*Assignment*
Transcribe exactly everything in the data below from the line containing "(** ** The calls *)" down to the line containing "if cmd =? F_SETLKW then", both lines included and nothing further.

*Material shown*
*** Begin section ***

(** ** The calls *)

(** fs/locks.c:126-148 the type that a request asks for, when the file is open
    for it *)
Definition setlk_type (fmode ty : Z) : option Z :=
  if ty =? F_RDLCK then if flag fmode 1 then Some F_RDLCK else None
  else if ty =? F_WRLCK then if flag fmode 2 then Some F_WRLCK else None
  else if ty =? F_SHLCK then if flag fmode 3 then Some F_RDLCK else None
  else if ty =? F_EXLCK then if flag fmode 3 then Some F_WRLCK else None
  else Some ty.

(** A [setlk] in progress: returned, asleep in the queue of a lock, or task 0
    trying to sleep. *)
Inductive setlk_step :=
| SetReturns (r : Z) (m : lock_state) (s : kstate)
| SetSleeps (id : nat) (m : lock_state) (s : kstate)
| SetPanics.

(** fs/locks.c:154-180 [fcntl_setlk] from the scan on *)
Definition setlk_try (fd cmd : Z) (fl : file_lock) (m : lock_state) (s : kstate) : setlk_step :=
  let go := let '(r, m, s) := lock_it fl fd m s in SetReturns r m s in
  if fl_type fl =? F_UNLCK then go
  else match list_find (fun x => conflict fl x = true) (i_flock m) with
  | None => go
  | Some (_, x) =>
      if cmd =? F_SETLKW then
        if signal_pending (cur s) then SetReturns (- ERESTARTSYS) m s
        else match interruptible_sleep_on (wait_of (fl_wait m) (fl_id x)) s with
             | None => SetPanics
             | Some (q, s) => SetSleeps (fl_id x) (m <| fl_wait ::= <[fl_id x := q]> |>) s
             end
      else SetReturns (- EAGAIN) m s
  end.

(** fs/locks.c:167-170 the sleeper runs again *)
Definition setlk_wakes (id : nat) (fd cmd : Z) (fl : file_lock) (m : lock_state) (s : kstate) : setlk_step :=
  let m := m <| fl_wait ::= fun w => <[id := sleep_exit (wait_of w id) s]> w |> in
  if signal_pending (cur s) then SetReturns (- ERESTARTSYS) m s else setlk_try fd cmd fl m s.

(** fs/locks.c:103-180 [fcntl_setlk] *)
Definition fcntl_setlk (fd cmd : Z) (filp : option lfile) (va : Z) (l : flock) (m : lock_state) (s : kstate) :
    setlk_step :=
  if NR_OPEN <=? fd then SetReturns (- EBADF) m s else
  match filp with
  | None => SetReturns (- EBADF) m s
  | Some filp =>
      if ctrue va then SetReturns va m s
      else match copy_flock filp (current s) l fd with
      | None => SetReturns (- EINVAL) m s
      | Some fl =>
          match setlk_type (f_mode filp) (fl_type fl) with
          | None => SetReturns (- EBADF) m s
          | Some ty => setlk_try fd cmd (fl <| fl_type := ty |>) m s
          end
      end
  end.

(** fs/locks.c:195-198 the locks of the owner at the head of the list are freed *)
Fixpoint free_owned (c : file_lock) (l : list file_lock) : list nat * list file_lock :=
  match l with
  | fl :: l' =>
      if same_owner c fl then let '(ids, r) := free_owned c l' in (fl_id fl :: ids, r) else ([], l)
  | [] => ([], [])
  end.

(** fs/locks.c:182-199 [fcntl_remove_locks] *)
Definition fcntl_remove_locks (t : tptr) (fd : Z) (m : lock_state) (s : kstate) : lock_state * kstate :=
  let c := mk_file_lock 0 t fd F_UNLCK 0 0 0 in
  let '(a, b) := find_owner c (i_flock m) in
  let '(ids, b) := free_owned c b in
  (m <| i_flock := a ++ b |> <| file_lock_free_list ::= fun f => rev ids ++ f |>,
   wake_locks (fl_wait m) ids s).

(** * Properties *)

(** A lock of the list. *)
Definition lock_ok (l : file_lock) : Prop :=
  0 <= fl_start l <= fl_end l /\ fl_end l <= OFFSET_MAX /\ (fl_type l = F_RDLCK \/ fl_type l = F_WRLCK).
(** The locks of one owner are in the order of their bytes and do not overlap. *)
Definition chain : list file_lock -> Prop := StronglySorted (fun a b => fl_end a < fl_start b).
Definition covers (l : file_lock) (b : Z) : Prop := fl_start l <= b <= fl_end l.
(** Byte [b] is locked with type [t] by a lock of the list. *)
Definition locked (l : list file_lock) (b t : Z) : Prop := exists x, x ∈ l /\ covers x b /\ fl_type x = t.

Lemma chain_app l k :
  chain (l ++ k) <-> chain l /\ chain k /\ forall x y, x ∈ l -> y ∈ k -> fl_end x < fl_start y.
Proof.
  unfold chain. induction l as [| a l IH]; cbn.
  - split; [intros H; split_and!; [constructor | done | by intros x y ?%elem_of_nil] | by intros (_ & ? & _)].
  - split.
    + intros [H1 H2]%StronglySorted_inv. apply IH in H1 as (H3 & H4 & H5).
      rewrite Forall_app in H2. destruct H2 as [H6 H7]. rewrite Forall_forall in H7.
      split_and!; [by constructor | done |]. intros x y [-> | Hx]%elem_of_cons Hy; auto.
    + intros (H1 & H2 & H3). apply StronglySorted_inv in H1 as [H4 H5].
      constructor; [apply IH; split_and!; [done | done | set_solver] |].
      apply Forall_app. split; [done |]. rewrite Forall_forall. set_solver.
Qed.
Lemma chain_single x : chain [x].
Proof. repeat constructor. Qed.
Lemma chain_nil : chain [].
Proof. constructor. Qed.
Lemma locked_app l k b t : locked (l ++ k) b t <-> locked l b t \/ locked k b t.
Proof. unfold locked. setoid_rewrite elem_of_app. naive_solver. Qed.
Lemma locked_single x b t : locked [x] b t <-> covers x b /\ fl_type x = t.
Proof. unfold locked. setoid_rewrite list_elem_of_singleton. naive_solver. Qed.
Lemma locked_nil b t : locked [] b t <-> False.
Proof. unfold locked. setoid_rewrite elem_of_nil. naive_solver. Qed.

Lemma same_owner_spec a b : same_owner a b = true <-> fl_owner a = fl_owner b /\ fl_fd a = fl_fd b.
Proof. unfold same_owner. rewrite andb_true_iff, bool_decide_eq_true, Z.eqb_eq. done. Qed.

*** End section ***
*** Begin section ***

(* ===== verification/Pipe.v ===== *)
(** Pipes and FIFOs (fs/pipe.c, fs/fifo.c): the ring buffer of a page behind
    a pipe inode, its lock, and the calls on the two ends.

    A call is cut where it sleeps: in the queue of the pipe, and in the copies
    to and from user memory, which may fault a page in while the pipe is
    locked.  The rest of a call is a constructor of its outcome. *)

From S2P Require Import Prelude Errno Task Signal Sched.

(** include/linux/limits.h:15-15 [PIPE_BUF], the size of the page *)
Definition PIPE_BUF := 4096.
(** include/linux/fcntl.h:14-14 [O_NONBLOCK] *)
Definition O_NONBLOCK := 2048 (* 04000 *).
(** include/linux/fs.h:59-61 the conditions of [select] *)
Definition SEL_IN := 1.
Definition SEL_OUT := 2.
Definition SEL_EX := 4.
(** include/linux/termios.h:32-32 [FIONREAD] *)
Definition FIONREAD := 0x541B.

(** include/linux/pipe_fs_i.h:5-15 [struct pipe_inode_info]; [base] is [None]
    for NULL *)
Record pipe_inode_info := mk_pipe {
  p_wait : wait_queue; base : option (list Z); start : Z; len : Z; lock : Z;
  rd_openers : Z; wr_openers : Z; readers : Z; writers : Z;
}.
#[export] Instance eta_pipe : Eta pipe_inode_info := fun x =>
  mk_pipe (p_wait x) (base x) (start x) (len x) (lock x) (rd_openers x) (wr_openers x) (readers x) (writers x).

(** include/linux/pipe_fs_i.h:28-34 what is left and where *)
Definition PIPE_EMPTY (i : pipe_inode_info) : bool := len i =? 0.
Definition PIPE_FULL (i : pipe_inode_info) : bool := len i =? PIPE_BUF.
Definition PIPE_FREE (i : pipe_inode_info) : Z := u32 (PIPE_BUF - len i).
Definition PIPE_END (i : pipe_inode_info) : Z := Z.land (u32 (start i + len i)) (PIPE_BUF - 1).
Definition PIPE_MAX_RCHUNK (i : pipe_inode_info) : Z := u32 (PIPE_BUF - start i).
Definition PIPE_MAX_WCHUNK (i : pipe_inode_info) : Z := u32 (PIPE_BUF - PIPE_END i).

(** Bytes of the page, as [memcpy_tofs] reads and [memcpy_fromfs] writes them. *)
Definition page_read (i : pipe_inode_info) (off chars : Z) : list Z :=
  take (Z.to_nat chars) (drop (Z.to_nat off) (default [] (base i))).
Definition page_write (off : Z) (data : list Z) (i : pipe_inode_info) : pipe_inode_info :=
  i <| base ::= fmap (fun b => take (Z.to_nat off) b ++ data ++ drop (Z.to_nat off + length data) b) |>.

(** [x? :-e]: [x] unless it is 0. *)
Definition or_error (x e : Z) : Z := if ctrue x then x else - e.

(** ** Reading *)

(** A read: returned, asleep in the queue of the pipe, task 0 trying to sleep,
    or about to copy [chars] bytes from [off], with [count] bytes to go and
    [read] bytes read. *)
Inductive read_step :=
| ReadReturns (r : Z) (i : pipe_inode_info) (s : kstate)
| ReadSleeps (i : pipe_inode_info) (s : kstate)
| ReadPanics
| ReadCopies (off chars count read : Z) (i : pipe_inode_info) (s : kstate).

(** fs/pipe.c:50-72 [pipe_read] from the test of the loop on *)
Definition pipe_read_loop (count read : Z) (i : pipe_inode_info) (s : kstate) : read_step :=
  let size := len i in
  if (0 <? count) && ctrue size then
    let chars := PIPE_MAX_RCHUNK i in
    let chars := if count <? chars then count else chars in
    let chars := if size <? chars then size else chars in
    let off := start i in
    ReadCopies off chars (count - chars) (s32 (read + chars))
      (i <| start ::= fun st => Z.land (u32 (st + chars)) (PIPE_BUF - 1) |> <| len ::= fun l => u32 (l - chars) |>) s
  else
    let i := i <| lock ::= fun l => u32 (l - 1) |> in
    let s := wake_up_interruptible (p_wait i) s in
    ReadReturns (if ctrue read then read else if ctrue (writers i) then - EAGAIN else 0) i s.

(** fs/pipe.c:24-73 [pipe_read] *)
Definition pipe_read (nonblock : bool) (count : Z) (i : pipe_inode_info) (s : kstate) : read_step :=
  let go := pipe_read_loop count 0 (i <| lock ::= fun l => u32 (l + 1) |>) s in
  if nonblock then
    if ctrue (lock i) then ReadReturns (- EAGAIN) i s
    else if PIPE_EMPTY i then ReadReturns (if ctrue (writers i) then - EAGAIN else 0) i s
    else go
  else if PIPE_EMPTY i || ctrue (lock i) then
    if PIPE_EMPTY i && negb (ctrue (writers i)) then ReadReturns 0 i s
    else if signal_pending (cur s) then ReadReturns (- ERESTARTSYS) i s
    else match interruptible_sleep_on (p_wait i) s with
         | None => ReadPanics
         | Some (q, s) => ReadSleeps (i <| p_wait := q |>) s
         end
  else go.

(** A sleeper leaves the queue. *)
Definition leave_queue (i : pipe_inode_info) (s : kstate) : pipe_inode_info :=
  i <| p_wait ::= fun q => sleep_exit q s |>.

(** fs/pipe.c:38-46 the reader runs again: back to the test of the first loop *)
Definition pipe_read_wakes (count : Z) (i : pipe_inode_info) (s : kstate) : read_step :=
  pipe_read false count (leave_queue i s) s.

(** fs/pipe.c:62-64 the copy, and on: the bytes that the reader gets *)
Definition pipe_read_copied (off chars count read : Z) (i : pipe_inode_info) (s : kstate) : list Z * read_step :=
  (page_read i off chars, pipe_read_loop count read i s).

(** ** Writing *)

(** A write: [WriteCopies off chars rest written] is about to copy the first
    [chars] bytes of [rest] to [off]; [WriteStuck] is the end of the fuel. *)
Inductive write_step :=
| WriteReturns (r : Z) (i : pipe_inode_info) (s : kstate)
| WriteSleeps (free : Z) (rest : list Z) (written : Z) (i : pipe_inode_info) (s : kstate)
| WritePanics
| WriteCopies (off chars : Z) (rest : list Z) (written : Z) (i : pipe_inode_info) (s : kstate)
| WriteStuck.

*** End section ***

*Solution for this exercise*
(** ** The calls *)

(** fs/locks.c:126-148 the type that a request asks for, when the file is open
    for it *)
Definition setlk_type (fmode ty : Z) : option Z :=
  if ty =? F_RDLCK then if flag fmode 1 then Some F_RDLCK else None
  else if ty =? F_WRLCK then if flag fmode 2 then Some F_WRLCK else None
  else if ty =? F_SHLCK then if flag fmode 3 then Some F_RDLCK else None
  else if ty =? F_EXLCK then if flag fmode 3 then Some F_WRLCK else None
  else Some ty.

(** A [setlk] in progress: returned, asleep in the queue of a lock, or task 0
    trying to sleep. *)
Inductive setlk_step :=
| SetReturns (r : Z) (m : lock_state) (s : kstate)
| SetSleeps (id : nat) (m : lock_state) (s : kstate)
| SetPanics.

(** fs/locks.c:154-180 [fcntl_setlk] from the scan on *)
Definition setlk_try (fd cmd : Z) (fl : file_lock) (m : lock_state) (s : kstate) : setlk_step :=
  let go := let '(r, m, s) := lock_it fl fd m s in SetReturns r m s in
  if fl_type fl =? F_UNLCK then go
  else match list_find (fun x => conflict fl x = true) (i_flock m) with
  | None => go
  | Some (_, x) =>
      if cmd =? F_SETLKW then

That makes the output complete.